EXERCISE DATA:
#[global] Instance ShardPushEntryProto_eq_dec : EqDecision ShardPushEntryProto.
Proof. solve_decision. Defined.
#[global] Instance TransferKind_eq_dec : EqDecision TransferKind.
Proof. solve_decision. Defined.
#[global] Instance TransferRole_eq_dec : EqDecision TransferRole.
Proof. solve_decision. Defined.

(** ** Normalization *)

Inductive ReshardLoweringClass : Type :=
  | kPoolReshardSender
  | kPoolReshardArm.

Definition HasPoolReshardFields (request : StartTransferRequest) : bool :=
  negb (bool_decide (transfer_pool_indices request = [])) ||
  negb (match pool_groups request with [] => true | _ => false end).

Definition CheckInt32 (value : Z) (what : string) : Status :=
  if (value <? int32_min) || (int32_max <? value) then
    Err kInvalidArgument StrCat[what; " "; value; " overflows int32"]
  else OkStatus.

(** The generated name function: empty for a value outside the declared ones. *)
Definition TransferKind_Name (k : TransferKind) : string :=
  match k with
  | TRANSFER_KIND_UNSPECIFIED => "TRANSFER_KIND_UNSPECIFIED"
  | TRANSFER_KIND_PREFIX_BLOCKS => "TRANSFER_KIND_PREFIX_BLOCKS"
  | TRANSFER_KIND_POOL_RESHARD => "TRANSFER_KIND_POOL_RESHARD"
  | TRANSFER_KIND_WEIGHT_SYNC => "TRANSFER_KIND_WEIGHT_SYNC"
  | TRANSFER_KIND_other _ => EmptyString
  end.

Definition check_step (num_groups : Z) (step : TransferStep) : Status :=
  if negb (length (st_extents step) =? 1)%nat then
    Err kInvalidArgument
      StrCat["pool-reshard steps carry exactly one extent, got "; Z.of_nat (length (st_extents step))]
  else if bool_decide (is_Some (space (st_src step))) || bool_decide (is_Some (space (st_dst step))) then
    Err kInvalidArgument
      StrCat["pool-reshard steps address blocks through their fan-in group scope; MemoryRef.space must be unset"]
  else
    match st_group step with
    | Some group =>
        if (group <? 0) || (num_groups <=? group) then
          Err kInvalidArgument
            StrCat["step group "; group; " out of range [0, "; num_groups; ")"]
        else OkStatus
    | None => OkStatus
    end.
(** The receiver's schedules: the entries of each sender, keyed by its position. *)
Lemma receiver_schedules plan k es' :
  plan_wf plan -> Z.of_nat (length (plan_src_units plan)) <= int32_max ->
  target_schedules plan (plan_dst_unit plan) !! k = Some es' <->
  exists i u es, plan_src_units plan !! i = Some u /\ k = Z.of_nat i /\ schedules plan !! u = Some es /\
    es' = entry_to_proto <$> es.
Proof.
  intros Hwf Hlen. unfold target_schedules. rewrite bool_decide_eq_true_2 by done.
  assert (Hpos : forall i u, plan_src_units plan !! i = Some u -> wrap32 (Z.of_nat i) = Z.of_nat i).
  { intros i u Hi%lookup_lt_Some. apply wrap32_id. unfold in_int32, int32_min. lia. }
  assert (Hall : forall u es, schedules plan !! u = Some es -> filter (fun e => dst_peer e = plan_dst_peer plan) es = es).
  { intros u es Hes. apply filter_all, Forall_forall. intros e He. by destruct (pw_entries _ Hwf _ _ _ Hes He). }
  rewrite receiver_fold.
  - unfold contributes. setoid_rewrite sort_by_perm. setoid_rewrite elem_of_map_to_list. split.
    + intros (u & es & Hes & (i & Hi & ->)%(pw_keys _ Hwf) & _ & ->). exists i, u, es.
      rewrite (Hall u es Hes), (Hpos i u Hi). done.
    + intros (i & u & es & Hi & -> & Hes & ->). exists u, es. rewrite (Hall u es Hes). split; [done|].
      split; [|split; [|done]].
      * apply (pw_keys _ Hwf). exists i. split; [done|]. by rewrite (Hpos i u Hi).
      * destruct (pw_scheduled _ Hwf u) as (es1 & Hes1 & Hne); [by eapply list_elem_of_lookup_2|]. congruence.
  - intros u v k' (i & Hi & Hk)%(pw_keys _ Hwf) (j & Hj & Hk')%(pw_keys _ Hwf).
    rewrite (Hpos i u Hi) in Hk. rewrite (Hpos j v Hj) in Hk'. replace j with i in Hj by lia. congruence.
  - rewrite sort_by_perm. apply NoDup_fst_map_to_list.
Qed.

(** A sender's schedules: its own entries under key 0. *)
Lemma sender_schedules plan u es :
  plan_wf plan -> u ≠ plan_dst_unit plan -> schedules plan !! u = Some es ->
  target_schedules plan u = {[ 0 := entry_to_proto <$> es ]}.
Proof.
  intros Hwf Hu Hes. unfold target_schedules. rewrite bool_decide_eq_false_2, Hes by done.
  destruct (pw_scheduled _ Hwf u) as (es1 & Hes1 & Hne); [by eapply pw_only|].
  replace es1 with es in Hne by congruence. by destruct es.
Qed.

Lemma with_skip_d2h_wf plan skip : plan_wf plan -> plan_wf (with_skip_d2h plan skip).
Proof. intros [? ? ? ? ? ? ? ?]. by split. Qed.

Lemma entry_to_proto_typed plan u es :
  ids_int32 plan -> schedules plan !! u = Some es -> Forall Program.entry_typed (entry_to_proto <$> es).
Proof.
  intros Hids Hes. apply Forall_fmap, Forall_forall. intros e He. destruct (Hids _ _ _ Hes He).
  split; cbn; rewrite wrap32_id by done; done.
Qed.

(** The program of a sender: it is admitted as a sender program and lowers to the
    request the framed message carries. *)
Lemma sender_program plan u es :
  plan_wf plan -> ids_int32 plan -> in_int64 (plan_uuid plan) ->
  Z.of_nat (length (pool_groups plan)) <= int32_max ->
  u ∈ plan_src_units plan -> u ≠ plan_dst_unit plan -> schedules plan !! u = Some es ->
  exists p, Program.CompileStartTransfer (BuildStartTransferForTarget plan u) = Ok p /\
    Program.NormalizeReshardProgram p = Ok Program.kPoolReshardSender /\
    Program.LowerToStartTransfer p = Ok (BuildStartTransferForTarget plan u).
Proof.
  intros Hwf Hids Huuid Hgroups Hu Hdst Hes. set (r := BuildStartTransferForTarget plan u).
  pose proof (sender_schedules plan u es Hwf Hdst Hes) as Hs.
  destruct (pw_scheduled _ Hwf u Hu) as (es1 & Hes1 & Hne). replace es1 with es in Hne by congruence. clear es1 Hes1.
  assert (Htyped : Program.request_typed r).
  { split; [done|]. intros rank es'. cbn. rewrite Hs. intros [_ <-]%lookup_singleton_Some. by eapply entry_to_proto_typed. }
  assert (Hpool : Program.HasPoolReshardFields r = true).
  { unfold Program.HasPoolReshardFields. cbn. by rewrite bool_decide_eq_false_2 by apply (pw_pools _ Hwf). }
  destruct (Program.compile_lower_spec r Htyped Hpool) as (p & Hc & Hl & Hsame).
  exists p. split; [done|].
  assert (Hcarried : Program.carried r = r).
  { apply Hsame. split; [|done]. intros rank. cbn. rewrite Hs. intros [_ Hnil]%lookup_singleton_Some.
    by apply fmap_nil_inv in Hnil. }
  rewrite Hcarried in Hl. split; [|done].
  apply Program.normalize_ok. unfold Program.CompileStartTransfer in Hc. rewrite Hpool in Hc. injection Hc as <-.
  eexists. split; cbn [Program.completion Program.program Program.envelope Program.v_kind Program.v_role Program.reshard
    Program.b_transfer_pool_indices Program.steps Program.groups]; [reflexivity|by left| |apply (pw_pools _ Hwf)| | |cbn; by rewrite bool_decide_eq_true_2].
  - destruct es as [|e es]; [done|]. destruct (pw_entries _ Hwf u (e :: es) e Hes) as (_ & g & Hg & _); [by left|].
    by destruct (pool_groups plan); [simpl in Hg; lia|].
  - intros Hnil. pose proof (Program.filter_compile_steps (target_schedules plan u) 0) as Hf.
    rewrite Hnil, Hs, lookup_singleton_eq in Hf. symmetry in Hf. cbn in Hf. by apply fmap_nil_inv, fmap_nil_inv in Hf.
  - unfold Program.compile_steps. apply Forall_bind, Forall_forall. intros rank _. apply Forall_fmap.
    change (Program.shard_push_schedules r) with (target_schedules plan u). rewrite Hs.
    destruct (decide (rank = 0)) as [->|Hr]; [|rewrite lookup_singleton_ne by done; constructor].
    rewrite lookup_singleton_eq. cbn [default]. apply Forall_fmap, Forall_forall. intros e He.
    destruct (pw_entries _ Hwf u es e Hes He) as (_ & g & Hg & Hpg).
    split; [by eexists|]. split; [done|]. split; [done|]. intros g' [= <-]. cbn [Program.groups].
    rewrite Hpg, !length_fmap, wrap32_id; [lia|]. unfold in_int32, int32_min. lia.
Qed.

EXERCISE REQUIREMENTS: Transcribe each line of the data above, unaltered, from the one where "TRANSFER_KIND_other _ => EmptyString" appears to the one where "Some group =>" appears, inclusive of both.

OUTPUT BELOW:
  | TRANSFER_KIND_other _ => EmptyString
  end.

Definition check_step (num_groups : Z) (step : TransferStep) : Status :=
  if negb (length (st_extents step) =? 1)%nat then
    Err kInvalidArgument
      StrCat["pool-reshard steps carry exactly one extent, got "; Z.of_nat (length (st_extents step))]
  else if bool_decide (is_Some (space (st_src step))) || bool_decide (is_Some (space (st_dst step))) then
    Err kInvalidArgument
      StrCat["pool-reshard steps address blocks through their fan-in group scope; MemoryRef.space must be unset"]
  else
    match st_group step with
    | Some group =>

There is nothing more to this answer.